Les miserables (Abridged) - Victor Hugo [235]
3
MARIUS GROWN
MARIUS WAS NOW twenty years old. It was three years since he had left his grandfather. They remained on the same terms on both sides, without attempting a reconciliation, and without seeking to meet. And, indeed, what was the use of meeting? to come in conflict? Which would have had the best of it? Marius was a vase of brass, but M. Gillenormand was an iron pot.
To tell the truth, Marius was mistaken as to his grandfather’s heart. He imagined that M. Gillenormand had never loved him, and that this crusty and harsh yet smiling old man, who swore, screamed, stormed, and lifted his cane, felt for him at most only the affection, at once slight and severe, of the old men of comedy. Marius was deceived. There are fathers who do not love their children; there is no grandfather who does not adore his grandson. In reality, we have said, M. Gillenormand worshipped Marius. He worshipped him in his own way, with an accompaniment of cuffs, and even of blows; but, when the child was gone, he felt a dark void in his heart; he ordered that nobody should speak of him again, and regretted that he was so well obeyed. At first he hoped that this Buonapartist, this Jacobin, this terrorist, this Septembrist, would return. But weeks passed away, months passed away, years passed away; to the great despair of M. Gillenormand, the blood-drinker did not reappear! “But I could not do anything else than turn him away,” said the grandfather, and he asked himself: “If it were to be done again, would I do it?” His pride promptly answered Yes, but his old head, which he shook in silence, sadly answered, No. He had his hours of dejection. He missed Marius. Old men need affection as they do sunshine. It is warmth. However strong his nature might be, the absence of Marius had changed something in him. For nothing in the world would he have taken a step towards the “little rogue;” but he suffered. He never inquired after him, but he thought of him constantly. He lived, more and more retired, in the Marais. He was still, as formerly, gay and violent, but his gaiety had a convulsive harshness as if it contained grief and anger, and his bursts of violence always terminated by a sort of placid and gloomy exhaustion. He said sometimes: “Oh! if he would come back, what a good box of the ear I would give him.”

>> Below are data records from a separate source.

(** The array of stars at the moment the promise is resolved, and as the
    caller finds it. *)
Example getStarsByWalletAddress_two_owners :
  let self :=
    append_all toy_SHA256 toy_JSON_stringify
      [(1700000011000%N, BlockClass.new (StarData "star1" "A"));
       (1700000021000%N, BlockClass.new (StarData "star2" "B"));
       (1700000031000%N, BlockClass.new (StarData "star3" "A"))]
      (constructor toy_SHA256 toy_JSON_stringify 1700000000123) in
  exists stars,
    getStarsByWalletAddress toy_getBData "A" self = Resolved stars /\
    map body_data stars = [StarData "star1" "A"; StarData "star3" "A"] /\
    getStarsByWalletAddress toy_getBData "C" self = Resolved [].
Proof. cbv zeta. eexists. repeat split. Qed.

(** ** The further properties on concrete inputs *)


(** X5 for a challenge issued at 1700000000123 and redeemed 299 seconds
    later. *)
Lemma challenge_round_trip_witness :
  let fresh := constructor toy_SHA256 toy_JSON_stringify 1700000000123 in
  let run :=
    submitStar toy_SHA256 toy_JSON_stringify toy_verify
      1700000299999 1700000300001
      toy_address toy_message toy_signature "star" fresh in
  ((exists sealed self', run = (Resolved sealed, self')) <->
   Z.of_N (1700000299999 / 1000) - Z.of_N (1700000000123 / 1000) < 300) /\
  (run = (Rejected submitStar_failed, fresh) <->
   300 <= Z.of_N (1700000299999 / 1000) - Z.of_N (1700000000123 / 1000)).
Proof.
  cbv zeta.
  apply (challenge_round_trip toy_SHA256 toy_JSON_stringify toy_verify
           1700000000123).
  - apply constructor_reachable.
  - vm_compute. intuition discriminate.
  - vm_compute. discriminate.
  - vm_compute. discriminate.
  - reflexivity.
  - reflexivity.
Defined.
(** The outer loop of [find_recording_in_s3] over the window widths. *)
Fixpoint search_windows (bucket prefix initial_contact_id : string) (now : Z)
  (windows : list Z) : M (option Location) :=
  match windows with
  | [] => ret None
  | window_minutes :: rest =>
      s3_uris <- lift (generate_s3_uris_with_time_window
                         bucket prefix initial_contact_id now window_minutes) ;;
      let s3_uris := sort_by (fun x => Z.abs (offset_minutes x)) s3_uris in
      found <- probe bucket s3_uris ;;
      match found with
      | Some location => ret (Some location)
      | None =>
          (if (window_minutes >? 1)%Z then sleep 500 else ret tt) ;;;
          search_windows bucket prefix initial_contact_id now rest
      end
  end.

Definition find_recording_in_s3 (bucket prefix initial_contact_id : string)
  : M (option Location) :=
  now <- utcnow ;;
  search_windows bucket prefix initial_contact_id now (range_down MAX_TIME_WINDOW_MINUTES).

End Locator.

(* ================================================================== *)
(** * Part VI. The transcription supervisor                           *)
(* ================================================================== *)

Section Supervisor.
Context {FL : PyFloat}.
Variable w : World.

Definition supported_formats : list string :=
  ["mp3"; "mp4"; "wav"; "flac"; "ogg"; "amr"; "webm"; "opus"].

Definition start_transcription_job (media_s3_uri region mode language : string) : M string :=
  call (NewClient "transcribe" (Some region))
       (fun h => new_client w h "transcribe" (Some region)) ;;;
  t <- now w ;;
  let job_name := "voicemail-transcribe-" ++ Str.of_Z t in
  let extension := Str.lower (Str.after_last "." media_s3_uri) in
  let request := {|
    TranscriptionJobName := job_name;
    MediaFileUri := media_s3_uri;
    LanguageCode := language;
    MediaFormat := if existsb (String.eqb extension) supported_formats
                   then Some extension else None;
    Settings := if (mode =? "channel")%string then ChannelIdentification
                else ShowSpeakerLabels 2 |} in
  try_except
    (call (StartTranscriptionJob request)
          (fun h => start_transcription_job_api w h request) ;;; ret job_name)
    (fun e => if has_code e "ConflictException" then
                  Some (t' <- now w ;;
                        let job_name := job_name ++ "-" ++ Str.of_Z t' in
                        let request := {|
                          TranscriptionJobName := job_name;
                          MediaFileUri := MediaFileUri request;
                          LanguageCode := LanguageCode request;
                          MediaFormat := MediaFormat request;
                          Settings := Settings request |} in
                        call (StartTranscriptionJob request)
                             (fun h => start_transcription_job_api w h request) ;;;
                        ret job_name)
              else if is_client_error e then
                  Some (raise (TranscriptionError
                                 ("Failed to start transcription: " ++ exn_str e)))
              else None).

(** One turn of the [while True] of [wait_for_transcription]: the job when
    its status is terminal, the new value of [waited] when the loop goes
    on. *)
Definition poll_once (job_name : string) (waited : Z) : M (pyval + Z) :=
  response <- call (GetTranscriptionJob job_name)
                   (fun h => get_transcription_job w h job_name) ;;
  job <- lift (py_getitem response "TranscriptionJob") ;;
  status <- lift (py_getitem job "TranscriptionJobStatus") ;;
  if py_eq_str status "COMPLETED" || py_eq_str status "FAILED" then ret (inl job)
  else
    sleep (1000 * TRANSCRIBE_POLL_SECS) ;;;
    let waited := waited + TRANSCRIBE_POLL_SECS in
    if (waited >=? TRANSCRIBE_MAX_WAIT_SECS)%Z
    then raise (TimeoutError ("Transcription job '" ++ job_name ++ "' timed out"))
    else ret (inr waited).

Lemma poll_once_continues job_name waited h waited' h' :
  poll_once job_name waited h = (Ok (inr waited'), h') ->
  waited' = waited + TRANSCRIBE_POLL_SECS /\ waited' < TRANSCRIBE_MAX_WAIT_SECS.
Proof.
  unfold poll_once, bind, call, lift, ret, raise, sleep.
  destruct (get_transcription_job w h job_name) as [response|e]; [|discriminate].
  destruct (py_getitem response "TranscriptionJob") as [job|e]; [|discriminate].
  destruct (py_getitem job "TranscriptionJobStatus") as [status|e]; [|discriminate].
  destruct (py_eq_str status "COMPLETED" || py_eq_str status "FAILED"); [discriminate|].
  cbn.
  destruct (Z.geb_spec (waited + TRANSCRIBE_POLL_SECS) TRANSCRIBE_MAX_WAIT_SECS) as [Hge|Hlt];
    [discriminate|].
  intros H. inversion H; subst. split; [reflexivity | exact Hlt].
Qed.

(** A value together with the equation that it is the value of [x]. *)
Definition inspect {A : Type} (x : A) : {y : A | x = y} := exist _ x eq_refl.

(** The seconds of waiting that are left. *)
Definition remaining (waited : Z) : nat := Z.to_nat (TRANSCRIBE_MAX_WAIT_SECS - waited).
Arguments remaining : simpl never.

(** The [while True] loop.  It ends because every turn that goes on has
    moved [waited] closer to [TRANSCRIBE_MAX_WAIT_SECS]. *)
Equations? wait_loop (job_name : string) (waited : Z) (h : history)
  : result pyval * history
  by wf (remaining waited) lt :=
wait_loop job_name waited h with inspect (poll_once job_name waited h) := {
  | exist _ (Ok (inl job), h') _ := (Ok job, h');
  | exist _ (Ok (inr waited'), h') E := wait_loop job_name waited' h';
  | exist _ (Raise e, h') _ := (Raise e, h') }.
Proof.
  destruct (poll_once_continues _ _ _ _ _ E) as [-> Hlt].
  unfold remaining, TRANSCRIBE_POLL_SECS, TRANSCRIBE_MAX_WAIT_SECS in *. lia.
Qed.

Definition wait_for_transcription (job_name region : string) : M pyval :=
  call (NewClient "transcribe" (Some region))
       (fun h => new_client w h "transcribe" (Some region)) ;;;
  wait_loop job_name 0.

End Supervisor.

(* ================================================================== *)
(** * Part VII. The recording-processing handler                      *)
(* ================================================================== *)

(** The Amazon Connect event, as far as the handler reads it.  A field that
    is [None] is a key the event does not have. *)
Record Endpoint : Type := {
  Address : option string
}.

Record ConnectContactData : Type := {
  InitialContactId : option string;
  ContactId : option string;
  InstanceARN : option string;
  Attributes : option (list (string * string));
  CustomerEndpoint : option Endpoint
}.

Record ConnectDetails : Type := {
  ContactData : option ConnectContactData
}.

Record ConnectEvent : Type := {
  Details : option ConnectDetails
}.

(** [d[k]] on a record field: [KeyError] when the key is absent. *)
Definition require {A} (k : string) (field : option A) : result A :=
  match field with
  | Some a => Ok a
  | None => Raise (KeyError (Str.repr k))
  end.

(** [parse_s3_uri]: unpacking the split raises [ValueError] when the rest
    has no [/]. *)
Definition parse_s3_uri (uri : string) : result (string * string) :=
  match Str.split1 "/" (Str.drop 5 uri) with
  | (bucket, Some key) => Ok (bucket, key)
  | (_, None) => Raise (ValueError "not enough values to unpack (expected 2, got 1)")
  end.

(** [extract_region_from_arn]: the fourth field of the ARN, [None] when
    there is none. *)
Definition extract_region_from_arn (arn : string) : option string :=
  nth_error (Str.split ":" arn) 3.

Section Processing.
Context {FL : PyFloat} {HM : Hmac} {TP : Templates}.
Variable w : World.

As for the aunt, she thought too little to love very much; Marius was now nothing to her but a sort of dim, dark outline; and she finally busied herself a good deal less about him than with the cat or the paroquet which she probably had.
What increased the secret suffering of Grandfather Gillenormand, was that he shut her entirely out, and let her suspect nothing of it. His grieving was like those newly invented furnaces which consume their own smoke. Sometimes it happened that some blundering, officious body would speak to him of Marius, and ask: “What is your grandson doing, or what has become of him?” The old bourgeois would answer, with a sigh if he was too sad, or giving his ruffle a tap, if he wished to seem gay. “Monsieur the Baron Pontmercy is pettifogging in some hole.”